(* ===== verification/Debounce.v ===== *)
(** * The change streamer: [debounce] (extension.ts:260-266) on Node's timers

    [debounce(fn, delayMs)] returns a function that keeps the handle of
    its last timer in a captured variable: each call clears that timer and
    sets a new one, so only the last call of a burst runs [fn].  The
    extension wraps [sendUpdate] with it (lines 66-77), calls it once at
    creation (line 80) and on every change of the document (lines 82-85).

    Node's timers are modelled by [TimerQueue]: a clock in milliseconds,
    the next handle, and the pending timers in insertion order.
    [setTimeout] normalises its delay as Node does (a delay outside
    [1, 2^31-1] becomes 1 ms), [clearTimeout] removes a handle (a handle
    already fired or cleared is ignored), and [pop_due] takes the timer due
    first, the earliest set among equal deadlines.

    [Stream] isolates one session's streamer: the debounced send of one
    document, its current text and version, and the snapshots posted.
    Its theorems are the spec's streaming properties (section 8). *)

From S2P Require Import Prelude.

Local Open Scope Z_scope.

(** ** Node's timers *)

Section Timers.
Context {A : Type}.

Record Timer := mkTimer {
  tm_id : nat;
  tm_due : Z;
  tm_cb : A
}.

Record TimerQueue := mkQueue {
  q_now : Z;
  q_next : nat;
  q_timers : list Timer
}.

Definition TIMEOUT_MAX : Z := 2 ^ 31 - 1.

(** [after *= 1; if (!(after >= 1 && after <= TIMEOUT_MAX)) after = 1]. *)
Definition timer_delay (after : Z) : Z :=
  if (1 <=? after) && (after <=? TIMEOUT_MAX) then after else 1.

Definition setTimeout (q : TimerQueue) (cb : A) (after : Z) : nat * TimerQueue :=
  (q_next q,
   mkQueue (q_now q) (S (q_next q))
     (q_timers q ++ [mkTimer (q_next q) (q_now q + timer_delay after) cb])).

Definition clearTimeout (q : TimerQueue) (h : nat) : TimerQueue :=
  mkQueue (q_now q) (q_next q) (filter (fun t => tm_id t <> h) (q_timers q)).

(** The pending timer due first; among equal deadlines the one set first. *)
Fixpoint earliest (ts : list Timer) : option Timer :=
  match ts with
  | [] => None
  | t :: rest =>
      match earliest rest with
      | Some t' => if (tm_due t' <? tm_due t)%Z then Some t' else Some t
      | None => Some t
      end
  end.

(** Fire the first timer due at or before [t]: the clock moves to its
    deadline and the timer leaves the queue. *)
Definition pop_due (t : Z) (q : TimerQueue) : option (Timer * TimerQueue) :=
  match earliest (q_timers q) with
  | Some tm =>
      if (tm_due tm <=? t)%Z then
        Some (tm, mkQueue (Z.max (q_now q) (tm_due tm)) (q_next q)
                    (filter (fun x => tm_id x <> tm_id tm) (q_timers q)))
      else None
  | None => None
  end.

(** Let the clock run to the next deadline and fire that timer. *)
Definition pop_next (q : TimerQueue) : option (Timer * TimerQueue) :=
  match earliest (q_timers q) with
  | Some tm => pop_due (tm_due tm) q
  | None => None
  end.

(** [let timer; return (...args) => { if (timer) clearTimeout(timer);
    timer = setTimeout(() => fn.apply(this, args), delayMs); }]: one call
    of the debounced function, given its captured [timer]. *)
Definition debounce_call (timer : option nat) (q : TimerQueue) (cb : A) (delayMs : Z)
    : option nat * TimerQueue :=
  let q1 := match timer with Some h => clearTimeout q h | None => q end in
  let '(h, q2) := setTimeout q1 cb delayMs in
  (Some h, q2).
End Timers.

Arguments Timer : clear implicits.
Arguments TimerQueue : clear implicits.

(** ** One document's streamer *)

(** The document as [sendUpdate] reads it when the timer fires. *)
Record DocState := mkDocState {
  doc_text : string;
  doc_version : Z
}.

Record Stream := mkStream {
  st_queue : TimerQueue unit;
  st_timer : option nat;     (** the debounce closure's [timer] *)
  st_delay : Z;              (** [debounceMs] *)
  st_doc : DocState;         (** the document now *)
  st_sent : list DocState    (** the snapshots posted, oldest first *)
}.

Definition set_queue (st : Stream) (q : TimerQueue unit) : Stream :=
  mkStream q (st_timer st) (st_delay st) (st_doc st) (st_sent st).

(** The timer's callback: post the current text and version. *)
Definition fire (st : Stream) (q : TimerQueue unit) : Stream :=
  mkStream q (st_timer st) (st_delay st) (st_doc st) (st_sent st ++ [st_doc st]).

(** Let the clock run to [t], firing every timer due by then. *)
Fixpoint run_until (fuel : nat) (t : Z) (st : Stream) : Stream :=
  match fuel with
  | O => st
  | S f =>
      match pop_due t (st_queue st) with
      | Some (_, q) => run_until f t (fire st q)
      | None => st
      end
  end.

Definition advance (t : Z) (st : Stream) : Stream :=
  let st' := run_until (length (q_timers (st_queue st))) t st in
  let q := st_queue st' in
  set_queue st' (mkQueue (Z.max (q_now q) t) (q_next q) (q_timers q)).

(** [sendUpdate()]: the debounced call. *)
Definition sendUpdate (st : Stream) : Stream :=
  let '(timer, q) := debounce_call (st_timer st) (st_queue st) tt (st_delay st) in
  mkStream q timer (st_delay st) (st_doc st) (st_sent st).

(** A change notification at time [t] carrying the document's new state. *)
Definition on_change (t : Z) (d : DocState) (st : Stream) : Stream :=
  let st1 := advance t st in
  sendUpdate (mkStream (st_queue st1) (st_timer st1) (st_delay st1) d (st_sent st1)).

Fixpoint on_changes (evs : list (Z * DocState)) (st : Stream) : Stream :=
  match evs with
  | [] => st
  | (t, d) :: rest => on_changes rest (on_change t d st)
  end.

(** Wait until every pending timer has fired. *)
Definition flush (st : Stream) : Stream :=
  run_until (length (q_timers (st_queue st))) (q_now (st_queue st) + TIMEOUT_MAX) st.

(** The streamer of a session just opened at time [now]: the initial
    [sendUpdate()] of line 80 is already scheduled. *)
Definition stream_open (now : Z) (delayMs : Z) (d : DocState) : Stream :=
  sendUpdate (mkStream (mkQueue now 0 []) None delayMs d []).

(** ** Lemmas: the streamer has at most one pending timer *)

(** No send is pending. *)
Definition quiet (st : Stream) : Prop := q_timers (st_queue st) = [].

(** One send is pending, due at [due], and the closure holds its handle. *)
Definition pending (st : Stream) (due : Z) : Prop :=
  exists h, q_timers (st_queue st) = [mkTimer h due tt] /\ st_timer st = Some h.

Definition at_most_one (st : Stream) : Prop := quiet st \/ exists due, pending st due.

Lemma timer_delay_bounds a : 1 <= timer_delay a <= TIMEOUT_MAX.
Proof.
  unfold timer_delay, TIMEOUT_MAX.
  destruct (Z.leb_spec 1 a), (Z.leb_spec a (2 ^ 31 - 1)); simpl; lia.
Qed.

Lemma sendUpdate_pending st :
  at_most_one st ->
  pending (sendUpdate st) (q_now (st_queue st) + timer_delay (st_delay st)) /\
  q_now (st_queue (sendUpdate st)) = q_now (st_queue st) /\
  st_doc (sendUpdate st) = st_doc st /\ st_sent (sendUpdate st) = st_sent st /\
  st_delay (sendUpdate st) = st_delay st.
Proof.
  destruct st as [[now nxt ts] timer delay doc sent].
  unfold at_most_one, quiet, pending, sendUpdate, debounce_call; simpl.
  intros [->|(due & h & -> & ->)]; simpl.
  - destruct timer; simpl; split_and!; eauto.
  - rewrite filter_cons_False by (simpl; auto). simpl. split_and!; eauto.
Qed.

Lemma advance_before st due t :
  pending st due -> t < due ->
  advance t st = set_queue st (mkQueue (Z.max (q_now (st_queue st)) t) (q_next (st_queue st))
                                 (q_timers (st_queue st))).
Proof.
  intros (h & Hq & Ht) Hlt. unfold advance. rewrite Hq. simpl.
  unfold pop_due. rewrite Hq. simpl. destruct (Z.leb_spec due t); [lia|]. simpl. by rewrite Hq.
Qed.

Lemma advance_quiet st t :
  quiet st ->
  advance t st = set_queue st (mkQueue (Z.max (q_now (st_queue st)) t) (q_next (st_queue st)) []).
Proof. unfold quiet, advance. intros Hq. rewrite Hq. simpl. by rewrite <- Hq. Qed.

Lemma advance_due st due t :
  pending st due -> due <= t ->
  advance t st = set_queue (fire st (mkQueue (Z.max (q_now (st_queue st)) due) (q_next (st_queue st)) []))
                   (mkQueue (Z.max (Z.max (q_now (st_queue st)) due) t) (q_next (st_queue st)) []).
Proof.
  intros (h & Hq & Ht) Hle. unfold advance. rewrite Hq. simpl.
  unfold pop_due. rewrite Hq. simpl. destruct (Z.leb_spec due t); [|lia].
  simpl. by rewrite filter_cons_False by (simpl; auto).
Qed.

#[export] Hint Unfold quiet pending at_most_one : yp.

(** A change within the pending window restarts it and sends nothing. *)
Lemma on_change_within st due t d :
  pending st due -> q_now (st_queue st) <= t < due ->
  pending (on_change t d st) (t + timer_delay (st_delay st)) /\
  q_now (st_queue (on_change t d st)) = t /\ st_doc (on_change t d st) = d /\
  st_sent (on_change t d st) = st_sent st /\ st_delay (on_change t d st) = st_delay st.
Proof.
  intros Hp Ht. unfold on_change. rewrite (advance_before st due) by (done || lia).
  destruct (sendUpdate_pending (mkStream (mkQueue (Z.max (q_now (st_queue st)) t)
      (q_next (st_queue st)) (q_timers (st_queue st))) (st_timer st) (st_delay st) d (st_sent st)))
    as (Hp' & Hn & Hd & Hs & Hl); [right; destruct Hp as (h & Hq & Hh); exists due, h; done|].
  simpl in *. replace (Z.max (q_now (st_queue st)) t) with t in * by lia. auto.
Qed.

(** A change with no send pending schedules one and sends nothing. *)
Lemma on_change_quiet st t d :
  quiet st -> q_now (st_queue st) <= t ->
  pending (on_change t d st) (t + timer_delay (st_delay st)) /\
  q_now (st_queue (on_change t d st)) = t /\ st_doc (on_change t d st) = d /\
  st_sent (on_change t d st) = st_sent st /\ st_delay (on_change t d st) = st_delay st.
Proof.
  intros Hq Ht. unfold on_change. rewrite advance_quiet by done.
  destruct (sendUpdate_pending (mkStream (mkQueue (Z.max (q_now (st_queue st)) t)
      (q_next (st_queue st)) []) (st_timer st) (st_delay st) d (st_sent st)))
    as (Hp' & Hn & Hd & Hs & Hl); [by left|].
  simpl in *. replace (Z.max (q_now (st_queue st)) t) with t in * by lia. auto.
Qed.

(** A change after the pending send's deadline: that send fires first,
    with the document as it was, then a new one is scheduled. *)
Lemma on_change_after st due t d :
  pending st due -> q_now (st_queue st) <= due <= t ->
  pending (on_change t d st) (t + timer_delay (st_delay st)) /\
  q_now (st_queue (on_change t d st)) = t /\ st_doc (on_change t d st) = d /\
  st_sent (on_change t d st) = st_sent st ++ [st_doc st] /\ st_delay (on_change t d st) = st_delay st.
Proof.
  intros Hp Ht. unfold on_change. rewrite (advance_due st due) by (done || lia).
  match goal with |- context [sendUpdate ?s] =>
    destruct (sendUpdate_pending s) as (Hp' & Hn & Hd & Hs & Hl); [by left|] end.
  simpl in *. replace (Z.max (Z.max (q_now (st_queue st)) due) t) with t in * by lia. auto.
Qed.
━━━
[The problem] Would you give the number of lines in this listing that include "mkTimer"? Only the number, please.

[Solution to the exercise] 3